Otra afirmación de los considerandos del indulto que llama a curiosidad es que se perdona a Vecchi porque «la pena aplicada impide el ejercicio de la profesión a quien ha dado muestra de su abnegación y capacidad profesional en la investigación y esclarecimiento de casos judiciales de amplio dominio público». Además, habría que indultarlo porque la suspensión de la matrícula «coarta el derecho a trabajar consagrado por nuestra Constitución nacional y los tratados internacionales que nuestro país ha suscripto y que tienen rango supralegal». Siempre se pensó que, precisamente, el castigo de suspender la matrícula tenía por fin impedir por un tiempo el ejercicio de la profesión (el derecho a trabajar custodiado constitucionalmente es casi una ironía para un país con cerca de 20% de desocupación).
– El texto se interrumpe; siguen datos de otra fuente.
Lemma chunks_turned tb chunk n (out out' : buffer) (order : list nat) :
  order ≡ₚ seq 0 n ->
  (forall i, i < n -> chunk_turned nt b c tb i (chunk i)) ->
  (forall p, out' !! p = chunk_at turner_k chunk order out p) ->
  (forall i, i < n -> length (chunk i) <= turner_k) ->
  corner_turned nt b tb out' (turner_k * n).
Proof using Hb Hc Hm.
  intros Hord Hch Hp Hlen p Hlt s t Ht. subst s t.
  pose proof (nchan_pos nt) as Hu. unfold turner_k in *.
  set (k := c * nchan nt) in *. assert (Hk : 0 < k) by (subst k; nia).
  set (i := p / (8 * k)). set (r := p mod (8 * k)).
  assert (Hpr : p = 8 * k * i + r) by apply Nat.div_mod_eq.
  assert (Hr : r < 8 * k) by (apply Nat.mod_upper_bound; lia).
  assert (Hi : i < n) by (apply Nat.Div0.div_lt_upper_bound; lia).
  clearbody i r. subst p.
  destruct (chunk_sample b c m (nchan nt) i r Hb Hu Hm) as (_ & H2 & H3 & H4).
  fold k in H2, H3, H4. rewrite H3 in Ht. rewrite H2, H3, H4.
  destruct (Hch i Hi r Hr Ht) as [Hrl Hbit].
  replace (8 * (c * i) + r / b / nchan nt * b + r mod b)
    with (8 * (c * i) + (r / b / nchan nt * b + r mod b)) by lia.
  rewrite <-Hbit.
  assert (E8 : (8 * k * i + r) / 8 = k * i + r / 8 /\ (8 * k * i + r) mod 8 = r mod 8).
  { replace (8 * k * i + r) with (r + k * i * 8) by lia.
    rewrite Nat.div_add, Nat.Div0.mod_add by lia. lia. }
  destruct E8 as [E8 E8'].
  assert (Hr8 : r / 8 < length (chunk i)) by (apply Nat.Div0.div_lt_upper_bound; lia).
  pose proof (Hlen i Hi) as Hck.
  unfold bit_at. rewrite E8, E8', !nth_lookup, Hp. unfold chunk_at.
  assert (Ek : (k * i + r / 8) / k = i /\ (k * i + r / 8) mod k = r / 8).
  { replace (k * i + r / 8) with (r / 8 + i * k) by lia.
    rewrite Nat.div_add, Nat.Div0.mod_add by lia.
    rewrite Nat.div_small, Nat.mod_small by lia. lia. }
  destruct Ek as [-> ->]. rewrite decide_True; [done|]. split; [|lia].
  rewrite Hord, elem_of_seq. lia.
Qed.

Lemma chunks_rest chunk n (out out' : buffer) (order : list nat) :
  order ≡ₚ seq 0 n ->
  (forall p, out' !! p = chunk_at turner_k chunk order out p) ->
  forall p, turner_k * n <= p -> out' !! p = out !! p.
Proof using Hb Hc Hm.
  intros Hord Hp p Hge. rewrite Hp. unfold chunk_at.
  rewrite decide_False; [done|]. intros [Hin _]. rewrite Hord, elem_of_seq in Hin.
  pose proof (nchan_pos nt) as Hu. assert (0 < turner_k) by (unfold turner_k; nia).
  assert (n <= p / turner_k) by (apply Nat.div_le_lower_bound; lia). lia.
Qed.

(** A turner whose loop body is an indexed chunk writer. *)
Lemma chunks_run tb chunk n out body sched :
  valid_schedule sched ->
  chunk_writer turner_k chunk n (length out) body ->
  (forall i, i < n -> chunk_turned nt b c tb i (chunk i)) ->
  exists out', run_iters body (sched n) out = Some out' /\
    turn_output nt b tb out (turner_k * n) out'.
Proof using Hb Hc Hm.
  intros Hs Hcw Hch. pose proof (nchan_pos nt) as Hu.
  assert (Hk : 0 < turner_k) by (unfold turner_k; nia).
  assert (Hin : forall i, i ∈ sched n -> i < n) by (intros i; rewrite (Hs n), elem_of_seq; lia).
  destruct (run_chunks turner_k chunk n (length out) body Hcw Hk (sched n) out)
    as (out' & Hr & Hl & Hp); [done..|].
  exists out'. split; [done|]. split.
  - done.
  - eapply chunks_turned; eauto. apply (cw_len _ _ _ _ _ Hcw).
  - eapply chunks_rest; eauto.
  - by eapply run_chunks_bytes.
Qed.
End Turner.

(** ** Loads *)

Definition load_val (w : nat) (tb : list buffer) (idx : nat) (l : nat * nat) : Z :=
  le_combine (slice (nth l.1 tb []) (w * (idx + l.2)) w).

Lemma load_thread_Some w tb t idx :
  t < length tb -> w * idx + w <= length (nth t tb []) ->
  load_thread w tb t idx = Some (le_combine (slice (nth t tb []) (w * idx) w)).
Proof.
  intros Ht Hl. unfold load_thread. rewrite nth_lookup in *.
  destruct (tb !! t) as [buf|] eqn:E; [|apply lookup_ge_None in E; lia].
  simpl in *. by apply load_Some.
Qed.

Lemma loads_Some w tb idx ls :
  Forall (fun l => l.1 < length tb /\ w * (idx + l.2) + w <= length (nth l.1 tb [])) ls ->
  loads w tb idx ls = Some (load_val w tb idx <$> ls).
Proof.
  induction 1 as [|[t off] ls [Ht Hl] _ IH]; [done|].
  cbn [loads]. rewrite load_thread_Some by done. cbn. by rewrite IH.
Qed.
#[export] Instance cornerturn_4thread_128bit_ok :
  CornerTurns valid_schedule cornerturn_4thread_128bit 4 128 64.
Proof. move2_corner. Qed.

#[export] Instance cornerturn_8thread_128bit_ok :
  CornerTurns valid_schedule cornerturn_8thread_128bit 8 128 128.
Proof. move2_corner. Qed.

#[export] Instance cornerturn_16thread_128bit_ok :
  CornerTurns valid_schedule cornerturn_16thread_128bit 16 128 256.
Proof. move2_corner. Qed.

#[export] Instance cornerturn_32thread_128bit_ok :
  CornerTurns valid_schedule cornerturn_32thread_128bit 32 128 512.
Proof. move2_corner. Qed.

#[export] Instance cornerturn_64thread_128bit_ok :
  CornerTurns valid_schedule cornerturn_64thread_128bit 64 128 1024.
Proof. move2_corner. Qed.
(* ===== verification/CornerTurners.v ===== *)
(** * CornerTurners: the table of corner turners and their self test

    [getCornerTurner] and [testCornerTurn] of [cornerturners.c]: every corner
    turner the table returns keeps the promise of [CornerTurns], and the self
    test counts exactly the samples that are not corner turned. *)
From Stdlib Require Import ZifyNat.
From S2P Require Export CornerSpec CornerTurn1 CornerTurn2 CornerTurn4 CornerTurnWide.
#[local] Open Scope Z_scope.
#[local] Arguments Nat.mul : simpl never.

(** [switch(x) { case k: return f; ... default: return 0; }] *)
Fixpoint switch {A} (x : Z) (cases : list (Z * A)) : option A :=
  match cases with
  | [] => None
  | (k, f) :: cases => if x =? k then Some f else switch x cases
  end.

Lemma switch_Some {A} (P : Z -> A -> Prop) x cases f :
  Forall (fun kf => P kf.1 kf.2) cases -> switch x cases = Some f -> P x f.
Proof.
  induction 1 as [|[k g] cases Hk _ IH]; simpl; [done|].
  destruct (Z.eqb_spec x k) as [->|]; [|done]. by intros [= <-].
Qed.

Lemma switch_is_Some {A} x (cases : list (Z * A)) :
  is_Some (switch x cases) <-> x ∈ cases.*1.
Proof.
  induction cases as [|[k f] cases IH]; cbn.
  - by rewrite is_Some_alt, elem_of_nil.
  - rewrite elem_of_cons. destruct (Z.eqb_spec x k); [naive_solver|]. rewrite IH. naive_solver.
Qed.

(** The null pointer of unsupported cases is [None]. *)
Definition getCornerTurner (SIZEOF_SIZE_T nThread nBit : Z) : option cornerturner :=
  if nThread =? 1 then Some cornerturn_1thread
  else if nBit =? 1 then
    switch nThread
      [(2, cornerturn_2thread_1bit);
       (4, cornerturn_4thread_1bit);
       (8, cornerturn_8thread_1bit);
       (16, cornerturn_16thread_1bit);
       (32, cornerturn_32thread_1bit);
       (64, cornerturn_64thread_1bit);
       (3, cornerturn_3thread_1bit);
       (5, cornerturn_5thread_1bit);
       (6, cornerturn_6thread_1bit);
       (7, cornerturn_7thread_1bit);
       (-2, cornerturn_2thread_1bit_slow)]
  else if nBit =? 2 then
    switch nThread
      [(2, cornerturn_2thread_2bit SIZEOF_SIZE_T);
       (4, cornerturn_4thread_2bit);
       (8, cornerturn_8thread_2bit);
       (16, cornerturn_16thread_2bit);
       (32, cornerturn_32thread_2bit);
       (64, cornerturn_64thread_2bit);
       (3, cornerturn_3thread_2bit);
       (5, cornerturn_5thread_2bit);
       (6, cornerturn_6thread_2bit);
       (7, cornerturn_7thread_2bit);
       (10, cornerturn_10thread_2bit);
       (12, cornerturn_12thread_2bit);
       (14, cornerturn_14thread_2bit);
       (-2, cornerturn_2thread_2bit_slow SIZEOF_SIZE_T)]
  else if nBit =? 4 then
    switch nThread
      [(2, cornerturn_2thread_4bit);
       (4, cornerturn_4thread_4bit);
       (8, cornerturn_8thread_4bit);
       (16, cornerturn_16thread_4bit);
       (32, cornerturn_32thread_4bit);
       (64, cornerturn_64thread_4bit);
       (3, cornerturn_3thread_4bit);
       (5, cornerturn_5thread_4bit);
       (6, cornerturn_6thread_4bit);
       (7, cornerturn_7thread_4bit)]
  else if nBit =? 8 then
    switch nThread
      [(2, cornerturn_2thread_8bit);
       (4, cornerturn_4thread_8bit);
       (8, cornerturn_8thread_8bit);
       (16, cornerturn_16thread_8bit);
       (32, cornerturn_32thread_8bit);
       (64, cornerturn_64thread_8bit);
       (3, cornerturn_3thread_8bit);
       (5, cornerturn_5thread_8bit);
       (6, cornerturn_6thread_8bit);
       (7, cornerturn_7thread_8bit);
       (10, cornerturn_10thread_8bit);
       (12, cornerturn_12thread_8bit);
       (14, cornerturn_14thread_8bit)]
  else if nBit =? 16 then
    switch nThread
      [(2, cornerturn_2thread_16bit);
       (4, cornerturn_4thread_16bit);
       (8, cornerturn_8thread_16bit);
       (16, cornerturn_16thread_16bit);
       (32, cornerturn_32thread_16bit);
       (64, cornerturn_64thread_16bit)]
  else if nBit =? 32 then
    switch nThread
      [(2, cornerturn_2thread_32bit);
       (4, cornerturn_4thread_32bit);
       (8, cornerturn_8thread_32bit);
       (16, cornerturn_16thread_32bit);
       (32, cornerturn_32thread_32bit);
       (64, cornerturn_64thread_32bit)]
  else if nBit =? 64 then
    switch nThread
      [(2, cornerturn_2thread_64bit);
       (4, cornerturn_4thread_64bit);
       (8, cornerturn_8thread_64bit);
       (16, cornerturn_16thread_64bit);
       (32, cornerturn_32thread_64bit);
       (64, cornerturn_64thread_64bit)]
  else if nBit =? 128 then
    switch nThread
      [(2, cornerturn_2thread_128bit);
       (4, cornerturn_4thread_128bit);
       (8, cornerturn_8thread_128bit);
       (16, cornerturn_16thread_128bit);
       (32, cornerturn_32thread_128bit);
       (64, cornerturn_64thread_128bit)]
  else None.

(** ** [testCornerTurn] *)

(** [buf[i]] for an [int] index. *)
Definition char_at (buf : buffer) (i : Z) : option Z :=
  if 0 <=? i then buf !! Z.to_nat i else None.

Definition thread_char (threadData : list buffer) (t i : Z) : option Z :=
  if 0 <=? t then buf ← threadData !! Z.to_nat t; char_at buf i else None.

(** One iteration of the loop over samples, for at most 8 bits. *)
Definition test_sample (outputBuffer : buffer) (threadData : list buffer) (nt ut b : Z)
    (s : nat) (nError : Z) : option Z :=
  let s := Z.of_nat s in
  let bitmask := Z.shiftl 1 b - 1 in
  let t := cmod s ut in
  if nt <=? t then Some nError else
  sb ← sint (s * b);
  let outputshift := cmod sb 8 in
  outbyte ← char_at outputBuffer (cdiv sb 8);
  let outputvalue := Z.land (Z.shiftr outbyte outputshift) bitmask in
  let inputsample := cdiv (cdiv sb ut) 8 in
  let inputshift := cdiv (cmod (cdiv sb ut) 8) b * b in
  inbyte ← thread_char threadData t inputsample;
  let inputvalue := Z.land (Z.shiftr inbyte inputshift) bitmask in
  Some (if outputvalue =? inputvalue then nError else nError + 1).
El presidente designado toma en cuenta también que, presumiblemente, Vecchi fue acosado judicialmente por su actuación en el caso Cabezas (seguramente la condena por estafa no entra en el rubro «acoso» porque la imputación es anterior al asesinato del periodista). Finalmente, Duhalde arguye que indulta al condenado Vecchi porque le consta el «patriotismo y la abnegación» con que se desempeñó en el caso Cabezas «pese a los peligros que ello implicaba».
• Sombra
Vecchi podrá seguir ejerciendo su profesión aunque el Decreto 181/2002 echará otra sombra sobre su figura, ya bastante vapuleada por versiones y penumbras: desde la que afirmaba que los honorarios por su «patriotismo y abnegación» los abonaba el erario bonaerense hasta las que afirmaban, con demasiados detalles, que había tenido más de un encuentro con Alfredo Yabrán en una quinta del conurbano, difíciles de explicar mientras se discutía la autoría del crimen de Cabezas.
A Duhalde tampoco lo enaltece esta tendencia a indultar que ya debió pagar cara ante la opinión pública en 1990. En noviembre de aquel año, aprovechó un interinato como presidente (entonces era el segundo de Carlos Menem) para indultar a dos procesados por la instigación al crimen del concejal de Chacabuco Máximo Gil, en 1975. En esa oportunidad se realizó una marcha en repudio a la medida, en Chacabuco, y los dos beneficiarios -el matrimonio de Luis Sffaeir y María Elena Nin Zarachaga- rechazaron el perdón considerando que no contribuía a la pacificación del país.
De nuevo echó mano de la figura del indulto Duhalde cuando se puso él mismo al frente de la investigación del caso Cabezas y ofreció perdón por adelantado a quienes se autoincriminaran. Después cambió de postura y promovió la figura del arrepentido, que no consiguió hacer aprobar en el Congreso por el temor a que la usara para exculpar a policías bonaerenses en la causa por el atentado a la AMIA.
Otras veces, en cambio, se opuso públicamente a la utilización de ese instituto. Sucedió eso, por ejemplo, cada vez que se rumoreaba que Menem podría beneficiar con el indulto a Mohamed Alí Seineldín o a Enrique Gorriarán Merlo.
Quienes conocen la relación estrecha entre Duhalde y Vecchi saben que la motivación para indultar al abogado condenado por estafa fue absolutamente individual por parte del Presidente. Jorge Vanossi, el ministro de Justicia que firmó el decreto con él, apenas habrá aportado los considerandos o ni siquiera eso, si se tiene en cuenta la debilidad de esas razones.